Приезд Александра II во Францию сопровождался антирусскими выступлениями живших там поляков. Их поддерживали французские радикалы. Императору пришлось входить в музей между шеренгами людей, кричавших: «Да здравствует Польша!»
В Париже в Александра стрелял волынский поляк Антон Березовский, но промахнулся.
* * *
После раскола «Земли и воли» эта организация разделилась. Наиболее радикальные, сторонники политической борьбы и террора, образовали партию «Народной воли». В нее вошли Михайлов, Зунделевич, Квятковский, Фигнер, Перовская, Тихомиров, Баранников, Фроленко, Морозов, Пресняков.

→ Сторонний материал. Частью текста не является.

Lemma polls_run n i s : exists k r, (k <= n)%nat /\ for_break (seq i n) poll_sent s = Ret r (more s (replicate k (InB (COM1 + 5)))).
Proof.
  revert i s. induction n as [|n IH]; intros i s; cbn [seq for_break].
  - exists 0%nat, None. split; [lia|]. unfold ret, more. rewrite app_nil_r. by destruct s.
  - unfold poll_sent at 1. rewrite bind_assoc. mret (inb_run (COM1 + 5) s). rewrite bind_ret. destruct (_ =? 0).
    + destruct (IH (S i) (more s [InB (COM1 + 5)])) as (k & r & Hk & E). exists (S k), r. split; [lia|]. rewrite E, more_more. done.
    + exists 1%nat, (Some tt). split; [lia|done].
Qed.

(** At most 128 polls, and the byte. *)
Lemma uart_putc_run c s : exists k, (k <= 128)%nat /\ uart_putc 1 c s = Ret tt (more s (replicate k (InB (COM1 + 5)) ++ [OutB COM1 (u8 c)])).
Proof.
  destruct (polls_run 128 0 s) as (k & r & Hk & E). exists k. split; [done|]. unfold uart_putc. cbn [Z.eqb]. fold poll_sent.
  mret E. unfold outb, access. rewrite <- more_more. done.
Qed.

Lemma uart_puts_run l s u0 : Z.testbit (l_lcr (line_of u0 (accesses s))) 7 = false ->
  exists h, for_each l (uart_putc 1) s = Ret tt (more s h) /\ line_of u0 (accesses s ++ h) = sent (map u8 l) (line_of u0 (accesses s)).
Proof.
  revert s. induction l as [|c l IH]; intros s Hl; cbn [for_each].
  - exists []. rewrite app_nil_r. split; [unfold more; rewrite app_nil_r; by destruct s|]. unfold sent. cbn [map]. rewrite app_nil_r. by destruct (line_of _ _).
  - destruct (uart_putc_run c s) as (k & _ & E). set (h1 := replicate k _ ++ _) in E.
    assert (line_of u0 (accesses s ++ h1) = sent [u8 c] (line_of u0 (accesses s))) as E1.
    { unfold h1. rewrite !line_of_app, line_of_polls. cbn -[Z.testbit]. by rewrite Hl. }
    destruct (IH (more s h1)) as (h & E2 & E3); [by rewrite accesses_more, E1|]. exists (h1 ++ h). rewrite accesses_more in E3. split; [mret E; by rewrite E2, more_more|].
    rewrite app_assoc, E3, E1. unfold sent. cbn. by rewrite <- app_assoc.
Qed.

End Serial.

(** uartearlyinit sets a serial port that is there to 115200/9600 = 12 as its divisor, eight data bits without
    parity, the FIFO off and the interrupt for received bytes on, sends the message, and returns 1; without a port it
    returns 0, and then output is dropped.  From then on uartputc sends one byte for every call, in order, with at
    most 128 polls of the status, whatever the line answers, which is how the console uses the port. *)
Theorem uart_sends_bytes `{Devices} u0 s : exists s1 r, uartearlyinit s = Ret r s1 /\
  (r = 0 /\ (forall l, for_each l (uart_putc r) s1 = Ret tt s1) \/
   r = 1 /\ line_of u0 (accesses s1) = Line 0x03 12 0 1 0 (l_sent (line_of u0 (accesses s)) ++ lit "xv6..." ++ [10]) /\
   forall l, exists h, for_each l (uart_putc r) s1 = Ret tt (more s1 h) /\
     line_of u0 (accesses s1 ++ h) = sent (map u8 l) (line_of u0 (accesses s1))).
Proof.
  unfold uartearlyinit. do 7 (erewrite bind_Ret by (apply outb_run; vm_compute; intuition congruence)). rewrite !more_more. cbn [app]. set (s0 := more s _).
  mret (inb_run (COM1 + 5) s0). set (s1 := more s0 _). destruct (_ =? 0xFF).
  - exists s1, 0. split; [done|]. left. split; [done|]. intros l. induction l as [|c l IH]; [done|]. cbn [for_each]. exact IH.
  - assert (line_of u0 (accesses s1) = Line 0x03 12 0 1 0 (l_sent (line_of u0 (accesses s)))) as E1.
    { unfold s1, s0. rewrite !accesses_more, !line_of_app. reflexivity. }
    destruct (uart_puts_run (lit "xv6..." ++ [10]) s1 u0) as (h & E2 & E3); [by rewrite E1|]. exists (more s1 h), 1. split; [mret E2; done|]. right. split; [done|].
    rewrite accesses_more, E3, E1. split; [reflexivity|]. intros l. destruct (uart_puts_run l (more s1 h) u0) as (h2 & E4 & E5); [by rewrite accesses_more, E3, E1|].
    exists h2. split; [exact E4|]. rewrite accesses_more in E5. by rewrite E5, E3, E1.
Qed.

(** ideinit looks for drive 1, in at most 1000 polls of its status, and selects drive 0 again. *)
Section Probe.
Context `{Devices} (a0 : ata) (D : ata_device a0).

Definition poll_drive1 (_ : nat) : prog plat (option Z) := r <- inb 0x1f7;; ret (if negb (r =? 0) then Some 1 else None).

Lemma probe_run n i s : let r k := dev_read (accesses s ++ replicate (S k) (InB 0x1f7)) in
  (exists k, (k < n)%nat /\ r k <> 0 /\ for_break (seq i n) poll_drive1 s = Ret (Some 1) (more s (replicate (S k) (InB 0x1f7)))) \/
  (forall k, (k < n)%nat -> r k = 0) /\ for_break (seq i n) poll_drive1 s = Ret None (more s (replicate n (InB 0x1f7))).
Proof using.
  cbn zeta. revert i s. induction n as [|n IH]; intros i s; cbn [seq for_break].
  - right. split; [lia|]. unfold ret, more. rewrite app_nil_r. by destruct s.
  - unfold poll_drive1 at 1 3. rewrite !bind_assoc. setoid_rewrite (bind_Ret _ _ _ _ _ (inb_run 0x1f7 s)). setoid_rewrite bind_ret.
    destruct (Z.eqb_spec (dev_read (accesses s ++ [InB 0x1f7])) 0) as [E|E]; cbn [negb]; [|left; exists 0%nat; split_and!; [lia|done|done]].
    assert (forall j, accesses (more s [InB 0x1f7]) ++ replicate (S j) (InB 0x1f7) = accesses s ++ replicate (S (S j)) (InB 0x1f7)) as Ea
      by (intros j; rewrite accesses_more, <- app_assoc; done).
    destruct (IH (S i) (more s [InB 0x1f7])) as [(k & Hk & Hr & E1)|[Hr E1]]; rewrite E1, more_more; [left; exists (S k)|right].
    + rewrite <- Ea. split_and!; [lia|done|done].
    + split; [|done]. intros [|k] Hk; [done|]. rewrite <- Ea. apply Hr. lia.
Qed.

Lemma ide_probe_run s : 1 <= ncpu s <= 256 -> exists k r h, (forall fuel, (k < fuel)%nat -> ide_probe fuel s = Ret r (more s h)) /\
  a_reg (ata_of a0 (accesses s ++ h)) 0x1f6 = 0xe0 /\ a_disk (ata_of a0 (accesses s ++ h)) = a_disk (ata_of a0 (accesses s)) /\ (r = 0 \/ r = 1).
Proof using D.
  intros Hc. set (h0 := [IoapicReg (REG_TABLE + 2 * 14); IoapicDataW (T_IRQ0 + 14); IoapicReg (REG_TABLE + 2 * 14 + 1); IoapicDataW (u32 (Z.shiftl (ncpu s - 1) 24))]).
  assert (ioapicenable 14 (ncpu s - 1) s = Ret tt (more s h0)) as E0.
  { unfold ioapicenable, ioapicwrite, access, h0, more. rewrite !bind_assoc, !bind_modify. unfold modify. cbn. by rewrite <- !app_assoc. }
  destruct (idewait_run a0 D false (more s h0)) as [k Hk]. set (h1 := replicate (S k) _) in Hk.
  set (s2 := more (more (more s h0) h1) [OutB 0x1f6 0xf0]). destruct (probe_run 1000 0 s2) as [(j & _ & _ & E2)|[_ E2]]; eexists k, _, _; (split;
    [intros fuel Hf; unfold ide_probe; rewrite bind_gets; mret E0; mret (Hk fuel Hf); mret (outb_run 0x1f6 0xf0 (more (more s h0) h1) ltac:(lia));
     fold s2; fold poll_drive1; mret E2; erewrite bind_Ret by (apply outb_run; vm_compute; intuition congruence); unfold s2; rewrite !more_more; reflexivity|]).
  all: rewrite !ata_of_app, !ata_of_polls; unfold h1; rewrite ?ata_of_polls; (split_and!; [reflexivity|reflexivity|auto]).
Qed.

End Probe.

(** *** Witness *)

(** A controller that is always ready. *)
Definition quick_controller (a0 : ata) : Devices := {|
  dev_read h := match last h with
    | Some (InL _) => let a := ata_of a0 (removelast h) in nth (a_pos a) (to_words (a_disk a (a_drive a) (a_lba a))) 0
    | _ => 0x40
    end |}.

Lemma quick_controller_ok a0 : ata_device (H := quick_controller a0) a0.
Proof.
  split.
  - intros h a _. cbn. by rewrite last_snoc, removelast_last.
  - intros h. exists 0%nat. split; [lia|]. cbn. by rewrite last_snoc.
Qed.

Definition blank_drives : ata := Ata (fun _ => 0) 0 0 0 0 [] (fun _ _ => replicate 512 0).
Definition quiet_plat : plat := Plat (fun _ => 0) 0 [] 1 0 0 false [].
Definition write_request : buf := Buf (Z.lor B_VALID B_DIRTY) 1 5 (Sleeplock 1 "buffer" 1) 1 (replicate 512 7).

Lemma ide_registers_refine_witness : exists k s', (forall fuel, (k < fuel)%nat -> ide_start (H := quick_controller blank_drives) fuel write_request quiet_plat = Ret tt s') /\
  a_disk (ata_of blank_drives (accesses s')) 1 5 = replicate 512 7.
Proof.
  destruct (ide_registers_refine (H := quick_controller blank_drives) blank_drives write_request quiet_plat (quick_controller_ok blank_drives)) as (k & s' & E1 & E2 & _).
  - unfold FSSIZE. cbn. lia.
  - split; [done|]. apply Forall_replicate. lia.
  - split; [done|]. apply Forall_replicate. lia.
  - exists k, s'. split; [exact E1|]. rewrite E2. reflexivity.
Defined.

Позже были приняты Желябов, Колоткевич, Ширяев и Ошанина.
У нас почти ничего не говорилось о виленском адвокате Зунделевиче, обладавшем огромными связями за границей. Он купил и перевез в Россию две типографии: «Русскую вольную типографию» и типографию «Начала», переименованную потом в типографию «Земли и воли». С 1875 г. он в своих руках держал всех евреев-контрабандистов на западной границе, по его указанию через границу переводились десятки людей, перевозились сотни пудов нелегальной литературы.
Состав «Народной воли» быстро пополнялся. Много сочувствующих ей было среди либеральных адвокатов, врачей, земских деятелей.
Александр Михайлов был сыном землемера из Путивля. Путь в революцию — обычный: учеба в технологическом институте, участие в студенческих волнениях, высылка на родину. Зимой 1875—1876 года в Киеве он знакомится с пропагандистами, получает у них рекомендации и едет в столицу. Там он попадает под покровительство Натансона и Плеханова. Революционная романтика воспламеняет Михайлова. Он даже создает правила конспирации для тайной организации. Каждый революционер, чтобы не вызывать подозрений, должен быть прилично одет. Конспиративная квартира имеет 2—3 выхода, на окнах обязательно выставляются условные знаки. Михайлов составил список всех проходных дворов в Петербурге и требовал от товарищей эти дворы изучить. Ему дали кличку Дворник.